The Securities and Exchange Board of India (SEBI) has imposed a penalty of Rs 25 crore on Reliance Industries Limited, its Chairman Mukesh Ambani, Nita Ambani, his estranged brother Anil Ambani, their mother Kokilaben, Tina Ambani and their children, for devious trading.
In January 2000, RIL had issued Rs 12 crore equity shares to 38 allottee entities consequent to the exercise of the option on warrants attached with non-convertible secured redeemable debentures (NCD) issued in 1994.
However, the promoter group failed to make an open offer as mandated under the Substantial Acquisition of Shares and Takeovers (SAST) Regulations 1997.
The RIL promoters and Persons Acting in Concert (PAC) failed to declare the acquisition of more than a 5% stake in the company back in 2000. Mukesh Ambani and Anil Ambani split the empire of their father Dhirubhai Ambani, according to the 85-page SEBI order.
During the period of November 1, 2007, to November 29, 2007, various transactions were undertaken by RIL in the cash segment and by RIL through agents in the F&O segment. From November 15, 2007, onwards, RIL’s short position in the F&O segment constantly exceeded the proposed sale of shares in the cash segment.
The order, passed by K. Saravanan, Adjudicating Officer of the SEBI, held, “The acquisition of shares which gives rise to voting rights thereon is a continuous contravention of the bar in law contained in Regulation 11 as the Acquirers and Persons acting in Control are not ‘entitled’in law to lawfully exercise the voting rights based on such a null and void acquisition. This cannot be considered as anything but a continuing failure to give the public announcement of the open offer as required under Regulation 11(1) of of the Takeover Regulations.”
“No quantifiable figures or data are available on record to assess the disproportionate gain or unfair advantage and amount of loss caused to an investor or group of investors as a result of the default committed by the noticee,” noted SEBI.
Referring to Section 8 of the Hindu Minority and Guardians Act, the SEBI held that Mukesh Ambani and Anil Ambani were the natural guardians of their children. Hence, they were liable on account of the violation in respect of the shares held by their children, who were minors on the date of violation.
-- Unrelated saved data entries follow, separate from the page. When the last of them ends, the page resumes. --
Definition main (ui : Widgets) : UI unit :=
  show (PageConfig "wide") ;;~
  show (Title "Differential Private Federated Learning Dashboard") ;;~
  show (Header "Training Configuration") ;;~
  num_clients <~ st_slider "Number of Clients" 1%Z 10%Z 3%Z None (clients_slider ui) ;;
  noise_multiplier <~ st_slider "Noise Multiplier (σ)" 0.5 3.0 1.0 (Some 0.1)
                                (noise_slider ui) ;;
  num_rounds <~ st_slider "Number of Rounds" 1%Z 20%Z 5%Z None (rounds_slider ui) ;;
  show (Markdown "---") ;;~
  clicked <~ st_button "🚀 Start Training" (start_button ui) ;;
  (if clicked
   then session_set "run_training" true
   else (flag <~ session_get "run_training" false ;;
         session_set "run_training" flag)) ;;~
  run_training <~ session_attr "run_training" ;;
  if run_training
  then train_and_render num_clients noise_multiplier num_rounds
  else show (Write "Use the sidebar to configure and run a training session.").

(** The values the three sliders of [main] can be set to. *)
Definition within_sliders (ui : Widgets) : Prop :=
  (1 <= clients_slider ui <= 10)%Z
  /\ 0.5 <= noise_slider ui <= 3.0
  /\ (1 <= rounds_slider ui <= 20)%Z.

(** ** The quantities the properties are stated with *)

(** The accuracy a client reaches in round [rnd] from [prev] when
    [random()] gives [raw]. *)
Definition next_acc (rnd : Z) (noise_multiplier raw prev : Q) : Q :=
  Qmin (prev + (0.01 + (0.03 - 0.01) * raw + 0.005 * inject_Z rnd
                - 0.01 * noise_multiplier)) 1.0.

(** [t[-1]], for a track that is not empty. *)
Definition last_acc (t : list Q) : Q := default 0 (last t).

(** The values of one round, the [i]-th client using draw number [d + i]. *)
Definition round_accs (rnd : Z) (nm : Q) (src : nat -> Q) (d : nat)
    (tracks : list (list Q)) : list Q :=
  imap (fun i t => next_acc rnd nm (src (d + i)%nat) (last_acc t)) tracks.

(** The tracks after that round. *)
Definition round_tracks (rnd : Z) (nm : Q) (src : nat -> Q) (d : nat)
    (tracks : list (list Q)) : list (list Q) :=
  imap (fun i t => t ++ [next_acc rnd nm (src (d + i)%nat) (last_acc t)]) tracks.

(** What a round adds to [global_epsilon] and to [naive_epsilon]. *)
Definition eps_added_adv (nm : Q) (rnd : Z) : Q :=
  Qmax (0.2 + 0.1 * inject_Z rnd - 0.05 * nm) 0.1.

Definition eps_added_naive (rnd : Z) : Q := 0.5 + 0.2 * inject_Z rnd.

(** What [round_body] computes when no exception is raised. *)
Definition round_step (nc : Z) (nm : Q) (rnd : Z) (st : RoundLoop) (w : World)
  : RoundLoop * World :=
  let '(results, ge, ne, tracks) := st in
  let per := round_accs rnd nm (source w) (draws w) tracks in
  let ge' := ge + eps_added_adv nm rnd in
  let ne' := ne + eps_added_naive rnd in
  (results ++ [mkRound rnd (fold_left Qplus per 0 / inject_Z nc) ge' ne' per],
   ge', ne', round_tracks rnd nm (source w) (draws w) tracks,
   mkWorld (source w) (draws w + length tracks) (0.5 :: pauses w)).

(** The tracks a round can start from: one per client, none empty. *)
Definition tracks_ready (nc : Z) (tracks : list (list Q)) : Prop :=
  length tracks = Z.to_nat nc /\ Forall (fun t => t <> []) tracks.

(** [global_epsilon] and [naive_epsilon] after [k] rounds, summed in the
    order of the loop. *)
Definition eps_adv_after (nm : Q) (k : nat) : Q :=
  fold_left Qplus (eps_added_adv nm <$> (Z.of_nat <$> seq 1 k)) 0.

Definition eps_naive_after (k : nat) : Q :=
  fold_left Qplus (eps_added_naive <$> (Z.of_nat <$> seq 1 k)) 0.

(** The seed of client [c], from a run started in world [w0]. *)
Definition seed_of (w0 : World) (c : nat) : Q :=
  uniform_draw 0.4 0.6 w0 (draws w0 + c).

(** The number of the draw made for client [c] in round [S j], among
    [n] clients. *)
Definition draw_index (w0 : World) (n j c : nat) : nat :=
  (draws w0 + n + j * n + c)%nat.

(** The facts about [results] and the tracks after [k] rounds. *)
Record run_facts (nc : Z) (nm : Q) (w0 : World) (k : nat)
    (results : list RoundRecord) (tracks : list (list Q)) : Prop := {
  rf_rounds : length results = k;
  rf_clients : length tracks = Z.to_nat nc;
  rf_track_len : Forall (fun t => length t = S k) tracks;
  rf_record : forall j rec, results !! j = Some rec ->
    round rec = Z.of_nat (S j)
    /\ epsilon_advanced rec = eps_adv_after nm (S j)
    /\ epsilon_naive rec = eps_naive_after (S j)
    /\ global_accuracy rec
       = fold_left Qplus (client_accuracies rec) 0 / inject_Z nc
    /\ Forall2 (fun x t => t !! S j = Some x) (client_accuracies rec) tracks;
  rf_seed : forall c t, tracks !! c = Some t -> t !! 0%nat = Some (seed_of w0 c);
  rf_next : forall c t j, tracks !! c = Some t -> (j < k)%nat ->
    exists prev,
      t !! j = Some prev
      /\ t !! S j = Some (next_acc (Z.of_nat (S j)) nm
                            (source w0 (draw_index w0 (Z.to_nat nc) j c)) prev)
}.

(** The invariant of the loop over the rounds. *)
Definition rounds_inv (nc : Z) (nm : Q) (w0 : World) (k : nat)
    (st : RoundLoop) (w : World) : Prop :=
  let '(results, ge, ne, tracks) := st in
  run_facts nc nm w0 k results tracks
  /\ ge = eps_adv_after nm k
  /\ ne = eps_naive_after k
  /\ w = mkWorld (source w0) (draws w0 + Z.to_nat nc + k * Z.to_nat nc)
                 (replicate k 0.5 ++ pauses w0).

(** The world a run started in [w0] ends in. *)
Definition final_world (nc nr : Z) (w0 : World) : World :=
  mkWorld (source w0)
          (draws w0 + Z.to_nat nc + Z.to_nat nr * Z.to_nat nc)
          (replicate (Z.to_nat nr) 0.5 ++ pauses w0).

(** The sum of a list. *)
Definition Qsum (l : list Q) : Q := fold_right Qplus 0 l.

(** The arithmetic mean of a list. *)
Definition mean (l : list Q) : Q := Qsum l / inject_Z (Z.of_nat (length l)).

(** Under [noise_multiplier <= 3] a track cannot fall below this after
    [j] rounds. *)
Definition floor_after (j : nat) : Q :=
  match j with
  | 0%nat => 0.4
  | 1%nat => 0.385
  | 2%nat => 0.37
  | _ => 0.355
  end.

(** Whether a run of [main] trains: the button was clicked, or the
    session still holds a raised flag. *)
Definition triggered (ui : Widgets) (p : Page) : bool :=
  start_button ui || default false (session_state p !! "run_training").

(** What [main] displays before it looks at the flag. *)
Definition opening : list element :=
  [PageConfig "wide";
   Title "Differential Private Federated Learning Dashboard";
   Header "Training Configuration";
   Markdown "---"].

(** One chart per client, numbered from 1. *)
Definition client_charts (tracks : list (list Q)) : list element :=
  (fun '(client_id, acc_history) =>
     LineChart [("Client " +:+ pretty (client_id + 1)%Z, acc_history)])
    <$> enumerate tracks.

(** What a training run displays after [opening], given what the
    simulator returned and the last of its records. *)
Definition training_report (nc : Z) (nm : Q) (nr : Z)
    (results : list RoundRecord) (tracks : list (list Q)) (final : RoundRecord)
  : list element :=
  [Info nc nm nr;
   Success "Training Complete!";
   Subheader "📈 Global Accuracy";
   LineChart [("Global Accuracy", global_accuracy <$> results)];
   Subheader "🔐 Epsilon Growth (Advanced vs. Naive)";
   LineChart [("Advanced Composition", epsilon_advanced <$> results);
              ("Naive Composition", epsilon_naive <$> results)];
   Markdown "---";
   Subheader "👥 Per-Client Accuracy"]
  ++ client_charts tracks
  ++ [Markdown "---";
      WriteValue "✅ Final Global Accuracy:" (py_round (global_accuracy final) 4);
      WriteValue "🔐 Final Epsilon (Advanced):" (py_round (epsilon_advanced final) 4);
      WriteValue "🔐 Final Epsilon (Naive):" (py_round (epsilon_naive final) 4)].

(** ** Running the runtime operations *)

Lemma bind_ok {A B} (m : M A) (k : A -> M B) w x w' :
  m w = inr (x, w') -> bind m k w = k x w'.
Proof. intros E. unfold bind. now rewrite E. Qed.


Lemma range_from_0 (n : Z) : range 0 n = Z.of_nat <$> seq 0 (Z.to_nat n).
Proof. unfold range. now rewrite Z.sub_0_r. Qed.

Lemma range_from_1 (n : Z) : range 1 (n + 1) = Z.of_nat <$> seq 1 (Z.to_nat n).
Proof.
  unfold range. replace (n + 1 - 1)%Z with n by lia.
  rewrite <- fmap_S_seq, <- list_fmap_compose.
  apply list_fmap_ext. intros _ i _. simpl. lia.
Qed.

Lemma resolve_index_nat (len i : nat) :
  (i < len)%nat -> resolve_index len (Z.of_nat i) = Some i.
Proof.
  intros H. unfold resolve_index.
  assert (E0 : (Z.of_nat i <? 0)%Z = false) by (apply Z.ltb_ge; lia).
  assert (E1 : (Z.of_nat i <? Z.of_nat len)%Z = true) by (apply Z.ltb_lt; lia).
  rewrite !E0, E1. f_equal. lia.
Qed.

Lemma resolve_index_last (len : nat) :
  resolve_index (S len) (-1) = Some len.
Proof.
  unfold resolve_index. change (-1 <? 0)%Z with true. cbv iota.
  assert (E0 : (Z.of_nat (S len) + -1 <? 0)%Z = false) by (apply Z.ltb_ge; lia).
  assert (E1 : (Z.of_nat (S len) + -1 <? Z.of_nat (S len))%Z = true)
    by (apply Z.ltb_lt; lia).
  rewrite E0, E1. f_equal. lia.
Qed.

Lemma getitem_nat {A} (l : list A) (i : nat) (x : A) w :
  l !! i = Some x -> getitem l (Z.of_nat i) w = inr (x, w).
Proof.
  intros H. unfold getitem.
  rewrite resolve_index_nat by (eapply lookup_lt_Some; eauto).
  simpl. now rewrite H.
Qed.

Lemma getitem_last {A} (l : list A) (x : A) w :
  last l = Some x -> getitem l (-1) w = inr (x, w).
Proof.
  intros H. unfold getitem.
  destruct l as [|y l]; [discriminate|].
  cbn [length]. rewrite resolve_index_last. simpl.
  rewrite last_lookup in H. cbn [length Nat.pred] in H. now rewrite H.
Qed.

Lemma append_at_nat {A} (ls : list (list A)) (i : nat) (x : A) w :
  (i < length ls)%nat ->
  append_at ls (Z.of_nat i) x w = inr (alter (fun t => t ++ [x]) i ls, w).
Proof. intros H. unfold append_at. now rewrite resolve_index_nat. Qed.
(** [os.path.join(a, p)] on POSIX. *)
Definition path_join (a p : string) : string :=
  if String.prefix "/" p then p
  else
    match last_char a with
    | None => p
    | Some c => if Ascii.eqb c "/"%char then a +:+ p else a +:+ "/" +:+ p
    end.

End PyStr.

(** ** Python numbers *)

Inductive num : Type :=
  | PyInt (z : Z)
  | PyFloat (f : spec_float).

(** Values that are compared with [==] across types in the source. *)
Inductive pyval : Type :=
  | VStr (s : string)
  | VNum (n : num).

Inductive exn : Type :=
  | FileNotFoundError (path : string)
  | OSError (errno : Z) (path : string)
  | ValueError
  | KeyError (key : string)
  | IndexError
  | TypeError
  | OverflowError
  | ZeroDivisionError.

Inductive Result (A : Type) : Type :=
  | Ok (a : A)
  | Raise (e : exn).
Arguments Ok {A} a.
Arguments Raise {A} e.

Module PyNum.

Definition prec : Z := 53.
Definition emax : Z := 1024.

(** [float(z)]: round to nearest, ties to even; an infinite result is
    Python's [OverflowError]. *)
Definition float_of_int (z : Z) : spec_float := binary_normalize prec emax z 0 false.

Definition is_finite (f : spec_float) : bool :=
  match f with
  | S754_zero _ | S754_finite _ _ _ => true
  | _ => false
  end.

Definition checked (f : spec_float) : Result spec_float :=
  if is_finite f then Ok f else Raise OverflowError.

(** An integer as an unrounded dyadic, the operand of a correctly
    rounded division. *)
Definition exact (z : Z) : spec_float :=
  match z with
  | Z0 => S754_zero false
  | Zpos p => S754_finite false p 0
  | Zneg p => S754_finite true p 0
  end.

(** [a / b] on integers: the quotient rounded once to binary64. *)
Definition int_truediv (a b : Z) : Result num :=
  if b =? 0 then Raise ZeroDivisionError
  else
    match checked (SFdiv prec emax (exact a) (exact b)) with
    | Ok q => Ok (PyFloat q)
    | Raise e => Raise e
    end.

(** [z * f] for an integer [z] and a float [f]. *)
Definition int_mul_float (z : Z) (f : spec_float) : Result num :=
  match checked (float_of_int z) with
  | Ok fz => Ok (PyFloat (SFmul prec emax fz f))
  | Raise e => Raise e
  end.

(** [a == b] on numbers: equality of the mathematical values. *)
Definition float_eq_int (f : spec_float) (z : Z) : bool :=
  match f with
  | S754_zero _ => z =? 0
  | S754_finite s m e =>
      let v := if s then Zneg m else Zpos m in
      if 0 <=? e then v * 2 ^ e =? z else v =? z * 2 ^ (- e)
  | _ => false
  end.

Definition eqb (a b : num) : bool :=
  match a, b with
  | PyInt x, PyInt y => x =? y
  | PyFloat f, PyFloat g => SFeqb f g
  | PyFloat f, PyInt z | PyInt z, PyFloat f => float_eq_int f z
  end.

End PyNum.

(** [a == b] on the values the samplers compare. A string never equals
    a number. *)
Definition py_eq (a b : pyval) : bool :=
  match a, b with
  | VStr s, VStr t => String.eqb s t
  | VNum x, VNum y => PyNum.eqb x y
  | _, _ => false
  end.

(** ** The operating system, the sink and the heap *)

(** What [open(path)] followed by reading the text gives: the text, or
    [FileNotFoundError], or another [OSError] with its error number. *)
Inductive open_result : Type :=
  | Text (s : string)
  | NoSuchFile
  | Failed (errno : Z).

(** The host as the samplers see it during one pass. [os_walk top] is
    the sequence of directory paths that [os.walk(top)] yields. *)
Record OS : Type := {
  os_open : string -> open_result;
  os_exists : string -> bool;
  os_walk : string -> list string;
  SC_CLK_TCK : Z;
  sys_maxsize : Z
}.

Inductive event : Type :=
  | EvOpen (path : string)
  | EvExists (path : string)
  | EvWalk (top : string).

(** One metric of the sink: a number, or a dictionary of numbers keyed
    by instance. *)
Inductive Entry : Type :=
  | Scalar (v : num)
  | Instanced (m : gmap string num).

(** The sink. [auto_dict] tells whether reading a missing metric name
    creates an empty dictionary for it ([defaultdict(dict)]) or raises
    [KeyError] (a plain [dict]). *)
Record Samples : Type := {
  auto_dict : bool;
  entries : gmap string Entry
}.

(** The mutable objects of the process, and the log of the queries made
    to the operating system so far (oldest first). *)
Record Heap : Type := {
  log : list event;
  sensors : list string;
  cgroups_v2 : option bool;
  samples : Samples
}.

Definition with_log (l : list event) (h : Heap) : Heap :=
  {| log := l; sensors := sensors h; cgroups_v2 := cgroups_v2 h; samples := samples h |}.
Definition with_sensors (s : list string) (h : Heap) : Heap :=
  {| log := log h; sensors := s; cgroups_v2 := cgroups_v2 h; samples := samples h |}.
Definition with_cgroups_v2 (f : option bool) (h : Heap) : Heap :=
  {| log := log h; sensors := sensors h; cgroups_v2 := f; samples := samples h |}.
Definition with_samples (s : Samples) (h : Heap) : Heap :=
  {| log := log h; sensors := sensors h; cgroups_v2 := cgroups_v2 h; samples := s |}.
Definition with_entries (m : gmap string Entry) (s : Samples) : Samples :=
  {| auto_dict := auto_dict s; entries := m |}.

(** ** The monad of a sampling pass *)

Definition M (A : Type) : Type := Heap -> Heap * Result A.

Definition ret {A} (a : A) : M A := fun h => (h, Ok a).

Definition raise {A} (e : exn) : M A := fun h => (h, Raise e).

Definition bind {A B} (m : M A) (k : A -> M B) : M B :=
  fun h =>
    match m h with
    | (h', Ok a) => k a h'
    | (h', Raise e) => (h', Raise e)
    end.

Notation "x <- m ;; k" := (bind m (fun x => k))
  (at level 100, m at next level, right associativity).
Notation "m ;;; k" := (bind m (fun _ => k))
  (at level 100, right associativity).

Definition lift {A} (r : Result A) : M A := fun h => (h, r).

(** [try: m  except FileNotFoundError: handler] *)
Definition try_except_FileNotFoundError {A} (m handler : M A) : M A :=
  fun h =>
    match m h with
    | (h', Raise (FileNotFoundError _)) => handler h'
    | r => r
    end.

(** Control after one turn of a loop body: go on with the next item, or
    leave the loop ([break], and [return] where the loop ends the
    function). *)
Inductive ctl : Type := Next | Stop.

(** [for x in xs: body] *)
Fixpoint for_each {A} (xs : list A) (body : A -> M ctl) : M unit :=
  match xs with
  | [] => ret tt
  | x :: xs' =>
      c <- body x ;;
      match c with
      | Next => for_each xs' body
      | Stop => ret tt
      end
  end.
(** ** Formatting the device *)

Lemma format_device_cases (config config' : pyval) :
  formatted config = Returns config' ->
  (config' = config
   /\ forall c m, config = PDict c -> c !! "model" = Some (PDict m) ->
                  m !! "device" = None \/ m !! "engine_type" = None)
  \/ exists c m device engine_type formatted_device,
       config = PDict c
       /\ c !! "model" = Some (PDict m)
       /\ m !! "device" = Some device
       /\ m !! "engine_type" = Some engine_type
       /\ format_for engine_type device = Returns formatted_device
       /\ config' = PDict (<["model" := PDict (<["device" := formatted_device]> m)]> c).
Proof.
  unfold format_device.
  destruct (Py.contains config "model") as [[]| |] eqn:Hmodel; cbn [and_then negb];
    try discriminate.
  2:{ intros [= <-]. left. split; [reflexivity|].
      intros c m -> Hc. cbn in Hmodel. rewrite Hc in Hmodel.
      rewrite bool_decide_eq_true_2 in Hmodel by eauto. discriminate. }
  destruct (Py.getitem config "model") as [model| |] eqn:Hget; cbn [and_then];
    try discriminate.
  destruct config as [| | | | |c]; try discriminate.
  cbn in Hget. destruct (c !! "model") as [model'|] eqn:Hc; try discriminate.
  injection Hget as ->.
  destruct (Py.contains model "device") as [[]| |] eqn:Hdevice; cbn [and_then negb];
    try discriminate.
  2:{ intros [= <-]. left. split; [reflexivity|].
      intros c0 m [= <-] Hm. rewrite Hc in Hm. injection Hm as ->.
      cbn in Hdevice. left.
      destruct (m !! "device"); [|reflexivity].
      rewrite bool_decide_eq_true_2 in Hdevice by eauto. discriminate. }
  destruct (Py.contains model "engine_type") as [[]| |] eqn:Hengine;
    cbn [and_then negb]; try discriminate.
  2:{ intros [= <-]. left. split; [reflexivity|].
      intros c0 m [= <-] Hm. rewrite Hc in Hm. injection Hm as ->.
      cbn in Hengine. right.
      destruct (m !! "engine_type"); [|reflexivity].
      rewrite bool_decide_eq_true_2 in Hengine by eauto. discriminate. }
  destruct model as [| | | | |m]; cbn [Py.getitem and_then]; try discriminate.
  destruct (m !! "device") as [device|] eqn:Hd; cbn [and_then]; try discriminate.
  destruct (m !! "engine_type") as [engine_type|] eqn:He; cbn [and_then];
    try discriminate.
  destruct (format_for engine_type device) as [formatted_device| |] eqn:Hf;
    cbn [and_then]; try discriminate.
  intros [= <-]. right. exists c, m, device, engine_type, formatted_device.
  repeat split; assumption.
Qed.
(** Reading what one iteration after the first writes. *)
Lemma feed_iteration (i : Z) (rs : list string) (done : list (list string)) :
  0 < i ->
  feed table (AfterRow rs, done) (separator table i ++ [rowf i]) =
  Some (if i mod (row_cnt / 20) =? 0
        then (AfterRow [rowf i], done ++ [rs])
        else (AfterRow (rs ++ [rowf i]), done)).
Proof.
  intros Hi. unfold separator.
  destruct (Z.ltb_spec 0 i) as [_ | ]; [| lia]. cbn [andb].
  destruct (i mod (row_cnt / 20) =? 0); cbn [app]; read_chunks; reflexivity.
Qed.

(** The reader after the header and the first [n] iterations: [done] holds
    the full batches closed so far and [rs] the rows of the open one. *)
Lemma feed_generated (n : nat) :
  (1 <= n)%nat ->
  exists rs done,
    feed table (Outside, [])
         (insert_header table :: generated table rowf (range (Z.of_nat n)))
    = Some (AfterRow rs, done)
    /\ Z.of_nat n = (row_cnt / 20) * Z.of_nat (List.length done)
                    + Z.of_nat (List.length rs)
    /\ 1 <= Z.of_nat (List.length rs) <= row_cnt / 20
    /\ Forall (fun b => Z.of_nat (List.length b) = row_cnt / 20) done
    /\ List.concat done ++ rs = map rowf (range (Z.of_nat n)).
Proof.
  induction n as [ | n IH]; [lia |]. intros _.
  destruct n as [ | n].
  - exists [rowf 0], [].
    change (generated table rowf (range (Z.of_nat 1))) with [rowf 0].
    read_chunks.
    repeat split; try reflexivity; try constructor. discriminate.
  - destruct (IH ltac:(lia)) as (rs & done & Hfeed & Hn & Hrs & Hdone & Hrows).
    set (m := S n) in *.
    replace (Z.of_nat (S m)) with (Z.of_nat m + 1) by lia.
    rewrite range_snoc by lia.
    unfold generated in *. rewrite flat_map_app. cbn [flat_map].
    rewrite List.app_nil_r, app_comm_cons, feed_app, Hfeed.
    rewrite feed_iteration by lia.
    change (row_cnt / 20) with 10000 in *.
    destruct (Z.eqb_spec (Z.of_nat m mod 10000) 0) as [Hmod | Hmod].
    + assert (Hfull : Z.of_nat (List.length rs) = 10000).
      { rewrite Hn in Hmod.
        rewrite Z.add_comm, Z.mul_comm, Z.mod_add in Hmod by lia.
        destruct (Z.eq_dec (Z.of_nat (List.length rs)) 10000); [assumption |].
        rewrite Z.mod_small in Hmod by lia. lia. }
      exists [rowf (Z.of_nat m)], (done ++ [rs]).
      split; [reflexivity |].
      rewrite length_app, Nat2Z.inj_add. cbn [List.length].
      repeat split; try lia.
      * apply Forall_app. split; [assumption |]. repeat constructor. assumption.
      * rewrite List.concat_app, map_app. cbn [List.concat map].
        rewrite List.app_nil_r, Hrows. reflexivity.
    + assert (Hroom : Z.of_nat (List.length rs) < 10000).
      { destruct (Z.eq_dec (Z.of_nat (List.length rs)) 10000) as [Heq | ];
          [exfalso | lia].
        apply Hmod. rewrite Hn, Heq.
        rewrite Z.add_comm, Z.mul_comm, Z.mod_add by lia. reflexivity. }
      exists (rs ++ [rowf (Z.of_nat m)]), done.
      split; [reflexivity |].
      rewrite length_app, Nat2Z.inj_add. cbn [List.length].
      repeat split; try lia; try assumption.
      rewrite List.app_assoc, map_app, Hrows. reflexivity.
Qed.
On February 24, 2011, SEBI issued show-cause notices to the promoters of RIL. In August 2011, some of the entities filed settlement applications. On May 15, 2020, SEBI rejected their settlement applications.
In its reply to SEBI, the RIL argued that the initiation of adjudication proceedings in this case with a huge inordinate delay was “unreasonable, arbitrary and causes substantial prejudice to the noticees.”
The order noted that “that the amount of profits made out of such failure has not been brought out in the available records for computing the amount of penalty in terms of Section 15H of the SEBI Act, 1992.”
“In the event of failure to pay the said amount of penalty within 45 days of the receipt of this Order, SEBI may initiate consequential actions including but not limited to recovery proceedings under Section 28A of the SEBI Act, 1992 for realization of the said amount of penalty along with interest thereon, inter alia, by attachment and sale of movable and immovable properties,” the order reads in conclusion.